WHAT TO PRODUCE:
Reproduce, exactly and in full, only the lines below from the one containing "drop (length (sends (requests s))) (sends" through the one containing "unfold fee_tx in Hc. by".

Collection entries:
Segment Open

(** The token reaches the client.  When the launcher answers with status 200, the token that
    [/pubkey] returns is the text of the body without the white space around it, whether or not the
    body came in chunks and wherever the chunks split it; the request binds the lower-case
    settlement address.  Without a socket, on a timeout or under any other status the response
    carries no token, and the key and the address are returned all the same. *)
Theorem pubkey_carries_token httparse to_json sock key address :
  let nonce := Some (to_ascii_lowercase <$> address) in
  let reply := ask sock (token_request to_json ATTESTATION_AUDIENCE nonce) in
  let response token := Ret {| pubkey_b64 := key; settlement_address := address; attestation := token |} in
  (∀ raw h b token b',
     launcher_present sock = true → reply = Replied raw → httparse raw = Complete h → hd_code h = Some 200 →
     (header_len h ≤ length raw)%nat → in_u 63 (Z.of_nat (length raw)) →
     Forall is_scalar (b ++ token ++ b') → blank b → solid token → blank b' →
     (if is_chunked h then chunked (drop (header_len h) raw) (to_utf8 (b ++ token ++ b'))
      else drop (header_len h) raw = to_utf8 (b ++ token ++ b')) →
     get_pubkey httparse to_json sock key address = response (Some token)) ∧
  (∀ raw h code,
     launcher_present sock = true → reply = Replied raw → httparse raw = Complete h → hd_code h = Some code →
     code ≠ 200 → get_pubkey httparse to_json sock key address = response None) ∧
  (launcher_present sock = false ∨ reply = TimedOut ∨ reply = IoFailed →
   get_pubkey httparse to_json sock key address = response None).
Proof.
  intros nonce reply response. unfold get_pubkey, fetch_oidc_token. fold nonce reply. split_and!.
  - intros raw h b token b' Hp Hr Hh Hc Hlen Hin Hs Hb Ht Hb' Hbody. rewrite Hp, Hr. unfold parse_http_response.
    rewrite Hh, Hc, decide_False by naive_solver. rewrite decide_False by lia. cbv zeta.
    assert (Hd : (if is_chunked h then decode_chunked (drop (header_len h) raw) else Ret (Ok (drop (header_len h) raw)))
      = Ret (Ok (to_utf8 (b ++ token ++ b')) : result Bytes AttestationError)).
    { destruct (is_chunked h); [|by rewrite Hbody]. destruct Hbody as (l & tr & Hch & Hl).
      apply (chunks_terminated _ _ l tr [] Hch Hl). unfold in_u in *. rewrite length_drop. lia. }
    rewrite Hd. cbn [try_bind]. rewrite from_to_utf8, trim_solid by done. done.
  - intros raw h code Hp Hr Hh Hc Hne. rewrite Hp, Hr. unfold parse_http_response.
    by rewrite Hh, Hc, decide_True.
  - intros [Hp|[Hr|Hr]]; [by rewrite Hp|..]; rewrite Hr; by destruct (launcher_present sock).
Qed.
(** A gap is charged in full.  Between two polls that show a market's premium, whatever happens in
    polls that do not, its index does not move; at the second it moves by the rate of the first, over
    the whole time between them, at the second's mid price. *)
Theorem funding_gap_charged feeds before gap p m index last rate x :
  feeds ≠ ∅ →
  funding_index_native (run_polls feeds new_funding before) !! m = Some (index, last, rate) →
  premia m gap = [] → premia m [p] = [x] →
  funding_index_native (run_polls feeds new_funding (before ++ gap)) !! m = Some (index, last, rate) ∧
  ∃ s mid rate', s ∈ sights p ∧ mid_tick (sg_state s) m = Some mid ∧
    funding_index_native (run_polls feeds new_funding (before ++ gap ++ [p])) !! m =
      Some (if decide (last < pl_now p) then f64_add index (funding_delta rate mid (pl_now p - last)) else index,
            pl_now p, rate').
Proof.
  intros Hf Hb Hg Hp. assert (Hq : funding_index_native (run_polls feeds new_funding (before ++ gap)) !! m =
    Some (index, last, rate)).
  { rewrite run_polls_app, run_polls_fund by done. by rewrite funds_quiet. }
  split; [done|]. rewrite app_assoc, run_polls_app. revert Hq. generalize (run_polls feeds new_funding (before ++ gap)).
  intros f Hq. rewrite run_polls_fund by done. unfold premia in Hp.
  change ([p] ≫= sights) with (sights p ++ []) in *. rewrite app_nil_r in *.
  apply omap_singleton in Hp as (l1 & s & l2 & Hs & H1 & Hx & H2). rewrite Hs, foldl_app. cbn [foldl].
  assert (Hin : s ∈ sights p) by (rewrite Hs; set_solver).
  pose proof Hin as Hin'. apply list_elem_of_fmap in Hin' as ([st e] & -> & _).
  rewrite funds_quiet by done.
  apply (fund_some (foldl fund f l1)) in Hx as (mid & Hmid & _ & Hidx). cbn [sg_state sg_now] in *.
  eexists _, mid, (rate_of (push_sample (default [] (funding_premium_history (foldl fund f l1) !! m)) x)).
  split; [by rewrite <- Hs|]. split; [done|]. rewrite Hidx, funds_quiet by done. by rewrite Hq.
Qed.
(* ===== verification/PusherProps.v ===== *)
(** * The price keeper: theorems

    What the keeper submits to the chain over any run of its loop, whatever the price service and the
    chain answer. *)
From Stdlib Require Import SpecFloat.
From S2P Require Import Prelude Ints Text F64 Types Fees Positions Config Funding Pusher.
Open Scope Z_scope.

(** ** What is submitted *)

(** The transactions among requests. *)
Definition sends (rs : list Request) : list TransactionRequest :=
  omap (λ r, match r with Send tx => Some tx | _ => None end) rs.

Definition fee_tx (cfg : PusherConfig) (data : list Bytes) : TransactionRequest :=
  with_to (pyth_contract cfg) (GetUpdateFee data).
Definition update_tx (cfg : PusherConfig) (data : list Bytes) (fee : Z) : TransactionRequest :=
  {| tx_to := pyth_contract cfg; tx_input := UpdatePriceFeeds data; tx_value := fee |}.

(** The references a tick of an open FX week refreshes: every market id that parses, in order. *)
Definition refresh_txs (parse_id : Bytes → option Z) (cfg : PusherConfig) (fx_open : bool) : list TransactionRequest :=
  match oracle_hub cfg with
  | Some hub =>
      if fx_open
      then omap (λ m, with_to hub ∘ RefreshDiscoveryReference <$> parse_id m) (fx_market_ids cfg) else []
  | None => []
  end.

(** The price service answered both fetches, with feed ids that parse. *)
Definition ready (parse_id : Bytes → option Z) (cfg : PusherConfig) (t : Tick) (data : list Bytes) : Prop :=
  let feed_refs := String.string_of_list_ascii <$> feed_ids cfg in
  tk_data t feed_refs = Ok data ∧
  ∃ live_prices, tk_prices t feed_refs = Ok live_prices ∧
    ∀ feed_id, is_Some (live_prices !! feed_id) → is_Some (parse_id (into_bytes feed_id)).

(** A chain that quotes a fee for any update, accepts any transaction and gives its receipt.  Its
    prices and the status of its receipts are not mentioned. *)
Record answering (decode_fee : Bytes → option Z) (chain : Chain) : Prop := {
  an_fee h to data : is_Some (call chain h (with_to to (GetUpdateFee data)) ≫= decode_fee);
  an_send h tx : is_Some (send_transaction chain h tx);
  an_receipt h tx_hash : is_Some (get_receipt chain h tx_hash);
}.

(** What one tick submits: nothing, or the update data the service gave, paid with the fee the chain
    quoted for that data, and then nothing else or every refresh. *)
Definition tick_sends (parse_id : Bytes → option Z) (decode_fee : Bytes → option Z) (chain : Chain)
    (cfg : PusherConfig) (t : Tick) (txs : list TransactionRequest) : Prop :=
  let refreshes := refresh_txs parse_id cfg (fx_market_open_at (tk_now t)) in
  (txs = [] ∨ ∃ data fee h, ready parse_id cfg t data ∧ call chain h (fee_tx cfg data) ≫= decode_fee = Some fee ∧
    (txs = [update_tx cfg data fee] ∨ txs = update_tx cfg data fee :: refreshes)) ∧
  (∀ data, ready parse_id cfg t data → answering decode_fee chain →
    ∃ fee, txs = update_tx cfg data fee :: refreshes).

(** ** Lemmas *)

Section lemmas.
Context (powi10 : Z → SpecFloat.spec_float) (parse_id : Bytes → option Z).
Context (decode_price : Bytes → option (Z * Z)) (decode_fee : Bytes → option Z) (chain : Chain).
Context (cfg : PusherConfig).

Lemma sends_app l1 l2 : sends (l1 ++ l2) = sends l1 ++ sends l2.
Proof. apply omap_app. Qed.

Lemma check_moves_sends fx_open s l :
  sends (requests (check_moves powi10 parse_id decode_price chain cfg fx_open s l).1) = sends (requests s).
Proof.
  revert s. induction l as [|[feed p] l IH]; intros s; cbn [check_moves]; [done|].
  destruct (parse_id (into_bytes feed)); [|done]. rewrite IH.
  set (s1 := ask s _). assert (Hs : sends (requests s1) = sends (requests s)).
  { subst s1. cbn [ask requests]. rewrite sends_app. cbn. by rewrite app_nil_r. }
  destruct (_ ≫= decode_price); [|done]. by destruct (move_note _ _ _ _ _ _).
Qed.

Lemma check_moves_ok fx_open s l :
  (check_moves powi10 parse_id decode_price chain cfg fx_open s l).2 = Ok () ↔
  Forall (λ e, is_Some (parse_id (into_bytes e.1))) l.
Proof.
  revert s. induction l as [|[feed p] l IH]; intros s; cbn [check_moves]; [done|].
  rewrite Forall_cons. cbn [fst]. destruct (parse_id (into_bytes feed)) eqn:E.
  - rewrite IH. split; [intros H; split; [by eexists|done]|by intros [_ H]].
  - split; [done|]. by intros [[? ?] _].
Qed.

Lemma refresh_sends hub s m :
  sends (requests (refresh parse_id chain hub s m)) =
  sends (requests s) ++ option_list (with_to hub ∘ RefreshDiscoveryReference <$> parse_id m).
Proof.
  unfold refresh. destruct (parse_id m); cbn [fmap option_fmap option_map option_list];
    [|cbn [note requests]; by rewrite app_nil_r].
  destruct (send_transaction _ _ _); [destruct (get_receipt _ _ _)|]; cbn [note ask requests];
    rewrite !sends_app; cbn; by rewrite ?app_nil_r.
Qed.

Lemma refreshes_sends hub s ms :
  sends (requests (foldl (refresh parse_id chain hub) s ms)) =
  sends (requests s) ++ omap (λ m, with_to hub ∘ RefreshDiscoveryReference <$> parse_id m) ms.
Proof.
  revert s. induction ms as [|m ms IH]; intros s; cbn [foldl]; [by rewrite app_nil_r|].
  rewrite IH, refresh_sends, <-app_assoc. f_equal. cbn. by destruct (parse_id m).
Qed.

(** The submission: nothing without a quoted fee, and every answer gives the whole plan. *)
Lemma submit_update_sends fx_open s data :
  let txs := drop (length (sends (requests s)))
    (sends (requests (submit_update parse_id decode_fee chain cfg fx_open s data).1)) in
  sends (requests (submit_update parse_id decode_fee chain cfg fx_open s data).1) = sends (requests s) ++ txs ∧
  (txs = [] ∨ ∃ fee, call chain (requests s) (fee_tx cfg data) ≫= decode_fee = Some fee ∧
     (txs = [update_tx cfg data fee] ∨ txs = update_tx cfg data fee :: refresh_txs parse_id cfg fx_open)) ∧
  (answering decode_fee chain → ∃ fee, txs = update_tx cfg data fee :: refresh_txs parse_id cfg fx_open).
Proof.
  assert (∀ s' txs, sends (requests s') = sends (requests s) ++ txs →
    drop (length (sends (requests s))) (sends (requests s')) = txs) as Hdrop.
  { intros s' txs ->. by rewrite drop_app_length. }
  unfold submit_update, refresh_txs. fold (fee_tx cfg data). fold (update_tx cfg data).
  destruct (call chain (requests s) (fee_tx cfg data)) as [raw|] eqn:Hc; cycle 1.
  { cbn [fst]. rewrite (Hdrop _ []) by (cbn; by rewrite sends_app). cbn [ask requests]. rewrite sends_app.
    split_and!; [done|by left|]. intros Ha. destruct (an_fee _ _ Ha (requests s) (pyth_contract cfg) data) as [? E].
    unfold fee_tx in Hc. by rewrite Hc in E. }
  cbn [mbind option_bind]. destruct (decode_fee raw) as [fee|] eqn:Hf; cycle 1.
  { cbn [fst]. rewrite (Hdrop _ []) by (cbn; by rewrite sends_app). cbn [ask requests]. rewrite sends_app.
    split_and!; [done|by left|]. intros Ha. destruct (an_fee _ _ Ha (requests s) (pyth_contract cfg) data) as [? E].
    unfold fee_tx in Hc. rewrite Hc in E. cbn in E. by rewrite Hf in E. }
  set (tx := {| tx_to := _; tx_input := _; tx_value := _ |}). change tx with (update_tx cfg data fee). clear tx.
  destruct (send_transaction _ _ _) as [tx_hash|] eqn:Hs; cycle 1.
  { cbn [fst]. rewrite (Hdrop _ [update_tx cfg data fee]) by (cbn [ask requests]; rewrite !sends_app; cbn; by rewrite app_nil_r).
    cbn [ask requests]. rewrite !sends_app. cbn. rewrite app_nil_r. split_and!; [done|right; exists fee; auto|].
    intros Ha. destruct (an_send _ _ Ha (requests (ask s (Call (fee_tx cfg data)))) (update_tx cfg data fee)). congruence. }
  destruct (get_receipt _ _ _) as [status|] eqn:Hr; cycle 1.
  { cbn [fst]. rewrite (Hdrop _ [update_tx cfg data fee]) by (cbn [ask requests]; rewrite !sends_app; cbn; by rewrite !app_nil_r).
    cbn [ask requests]. rewrite !sends_app. cbn. rewrite !app_nil_r. split_and!; [done|right; exists fee; auto|].
    intros Ha. edestruct (an_receipt _ _ Ha). by erewrite Hr in *. }
  set (s1 := note _ _). assert (sends (requests s1) = sends (requests s) ++ [update_tx cfg data fee]) as Hs1.
  { subst s1. cbn [note ask requests]. rewrite !sends_app. cbn. by rewrite !app_nil_r. } clearbody s1.
  match goal with |- context [fst ?p] => assert (sends (requests (fst p)) =
    sends (requests s) ++ update_tx cfg data fee :: refresh_txs parse_id cfg fx_open) as Hall end.
  { unfold refresh_txs. destruct (oracle_hub cfg) as [hub|]; [|done]. destruct fx_open; [|done].
    cbn [fst]. by rewrite refreshes_sends, Hs1, <-app_assoc. }
  rewrite (Hdrop _ _ Hall). fold (refresh_txs parse_id cfg fx_open).
  split_and!; [done|right; exists fee; auto|by exists fee].
Qed.

Context (order : gmap string PythPrice → list (string * PythPrice)) (Horder : ∀ m, order m ≡ₚ map_to_list m).

Lemma order_parses live_prices :
  Forall (λ e, is_Some (parse_id (into_bytes e.1))) (order live_prices) ↔
  ∀ feed_id, is_Some (live_prices !! feed_id) → is_Some (parse_id (into_bytes feed_id)).
Proof using Horder.
  rewrite Horder, Forall_forall. split.
  - intros H feed_id [p Hp]. by apply (H (feed_id, p)), elem_of_map_to_list.
  - intros H [feed_id p] Hp%elem_of_map_to_list. apply H. by eexists.
Qed.

Lemma push_once_sends s t :
  ∃ txs, sends (requests (push_once powi10 parse_id decode_price decode_fee chain order cfg
                            (tk_now t) (tk_prices t) (tk_data t) s).1) = sends (requests s) ++ txs ∧
         tick_sends parse_id decode_fee chain cfg t txs.
Proof using Horder.
  unfold push_once. set (refs := String.string_of_list_ascii <$> feed_ids cfg).
  destruct (tk_prices t refs) as [live_prices|e] eqn:Hp; cycle 1.
  { exists []. rewrite app_nil_r. split; [done|]. split; [by left|]. intros data (_ & l & Hl & _) _.
    unfold refs in Hp. congruence. }
  pose proof (check_moves_ok (fx_market_open_at (tk_now t)) s (order live_prices)) as Hok.
  pose proof (check_moves_sends (fx_market_open_at (tk_now t)) s (order live_prices)) as Hs1.
  destruct (check_moves _ _ _ _ _ _ s _) as [s1 [[]|e]]; cbn [fst snd] in Hok, Hs1; cycle 1.
  { exists []. rewrite app_nil_r. split; [done|]. split; [by left|]. intros data (_ & l & Hl & Hids) _.
    unfold refs in Hp. rewrite Hl in Hp. injection Hp as ->. apply order_parses, Hok in Hids. done. }
  assert (∀ data, tk_data t refs = Ok data → ready parse_id cfg t data) as Hready.
  { intros data Hd. split; [done|]. exists live_prices. split; [done|]. by apply order_parses, Hok. }
  destruct (tk_data t refs) as [data|e] eqn:Hd; cycle 1.
  { exists []. rewrite app_nil_r. split; [done|]. split; [by left|]. intros data (Hd' & _) _.
    unfold refs in Hd. congruence. }
  destruct (submit_update_sends (fx_market_open_at (tk_now t)) s1 data) as (Heq & Hsome & Hall).
  set (txs := drop _ _) in *. clearbody txs. exists txs. rewrite Heq, Hs1. split; [done|]. split.
  - destruct Hsome as [H| (fee & Hq & H)]; [by left|right]. exists data, fee, (requests s1). auto.
  - intros data' [Hd' _] Ha. unfold refs in Hd. rewrite Hd' in Hd. injection Hd as ->. by apply Hall.
Qed.
End lemmas.

(** ** Theorem *)

(** C36: What the price keeper submits.  Over any run, the transactions are those of its ticks in
    order.  A tick submits nothing, or first the update data the price service gave for the configured
    feeds at that tick, in one [updatePriceFeeds] to the configured contract, paid with the fee the
    chain quoted for that very data; then nothing more, or, only while the FX week is open, one refresh
    per FX market id that parses, in order.  When both fetches succeed with ids that parse and the
    chain quotes, accepts and confirms, the tick submits all of it: a price on the chain, however far
    the new one moved from it, holds nothing back.  So does the status of a receipt, which is not
    read: a reverted update counts as pushed. *)
Theorem pusher_submissions powi10 parse_id decode_price decode_fee chain order cfg s ticks :
  (∀ m, order m ≡ₚ map_to_list m) →
  ∃ groups,
    sends (requests (run_pusher powi10 parse_id decode_price decode_fee chain order cfg s ticks)) =
      sends (requests s) ++ concat groups ∧
    Forall2 (tick_sends parse_id decode_fee chain cfg) ticks groups.
Proof.
  intros Horder. revert s. induction ticks as [|t ticks IH]; intros s; unfold run_pusher in *; cbn [foldl].
  - exists []. cbn [concat]. split; [by rewrite app_nil_r|constructor].
  - destruct (push_once_sends powi10 parse_id decode_price decode_fee chain cfg order Horder s t) as (txs & Ht & Htx).
    destruct (IH (push_once powi10 parse_id decode_price decode_fee chain order cfg
                    (tk_now t) (tk_prices t) (tk_data t) s).1) as (groups & Hg & Hgs).
    exists (txs :: groups). split; [|by constructor]. cbn [concat]. unfold run_pusher in *.
    by rewrite Hg, Ht, app_assoc.
Qed.

(** ** A day that opens, fails and pushes *)

Definition demo_pusher : PusherConfig := {|
  pyth_contract := 7; feed_ids := [into_bytes "e1"]; pc_poll_interval := 20;
  fx_market_ids := [into_bytes "e1"; into_bytes "zz"]; oracle_hub := Some 8 |}.
Definition demo_id (s : Bytes) : option Z := if decide (s = into_bytes "e1") then Some 225 else None.
(** The price on the chain is 100 when asked for; the receipt is of a reverted transaction. *)
Definition demo_evm : Chain := {|
  call := λ _ _, Some (into_bytes "3"); send_transaction := λ h _, Some (Z.of_nat (length h));
  get_receipt := λ _ _, Some false |}.
Definition demo_tick (now : Z) (ok : bool) : Tick := {|
  tk_now := now;
  tk_prices := λ _, Ok {[ "e1"%string := {| price := 108; confidence := 1; expo := 0; publish_time := now; ema_price := 108 |} ]};
  tk_data := λ _, if ok then Ok [into_bytes "vaa"] else Err BadResponse |}.
Definition demo_run : Session :=
  run_pusher (λ _, as_f64 1) demo_id (λ _, Some (100, 0)) (λ b, parse_u64 b) demo_evm map_to_list demo_pusher
    {| requests := []; notes := [] |} [demo_tick 0 true; demo_tick 0 false; demo_tick (3 * 86400) true].

(** Thursday: the update and the one refresh that parses, after a warning; the failed fetch: nothing;
    Sunday morning: the update alone. *)
Example demo_run_sends :
  sends (requests demo_run) =
    [update_tx demo_pusher [into_bytes "vaa"] 3; with_to 8 (RefreshDiscoveryReference 225);
     update_tx demo_pusher [into_bytes "vaa"] 3] ∧
  (λ n, match n with LargeMove _ _ => 1 | WeekendGap _ _ => 2 | Pushed _ _ _ => 3 | _ => 4 end) <$> notes demo_run =
    [1; 3; 4; 1; 2; 3].
Proof. by vm_compute. Qed.

Lemma pusher_submissions_witness :
  (∀ m : gmap string PythPrice, map_to_list m ≡ₚ map_to_list m) ∧
  ∃ groups, sends (requests demo_run) = [] ++ concat groups ∧
    Forall2 (tick_sends demo_id (λ b, parse_u64 b) demo_evm demo_pusher)
      [demo_tick 0 true; demo_tick 0 false; demo_tick (3 * 86400) true] groups.
Proof.
  split; [done|]. apply (pusher_submissions (λ _, as_f64 1) demo_id (λ _, Some (100, 0)) (λ b, parse_u64 b)
    demo_evm map_to_list demo_pusher {| requests := []; notes := [] |}). done.
Defined.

Segment Closed

THE ANSWER:
    drop (length (sends (requests s))) (sends (requests s')) = txs) as Hdrop.
  { intros s' txs ->. by rewrite drop_app_length. }
  unfold submit_update, refresh_txs. fold (fee_tx cfg data). fold (update_tx cfg data).
  destruct (call chain (requests s) (fee_tx cfg data)) as [raw|] eqn:Hc; cycle 1.
  { cbn [fst]. rewrite (Hdrop _ []) by (cbn; by rewrite sends_app). cbn [ask requests]. rewrite sends_app.
    split_and!; [done|by left|]. intros Ha. destruct (an_fee _ _ Ha (requests s) (pyth_contract cfg) data) as [? E].
    unfold fee_tx in Hc. by rewrite Hc in E. }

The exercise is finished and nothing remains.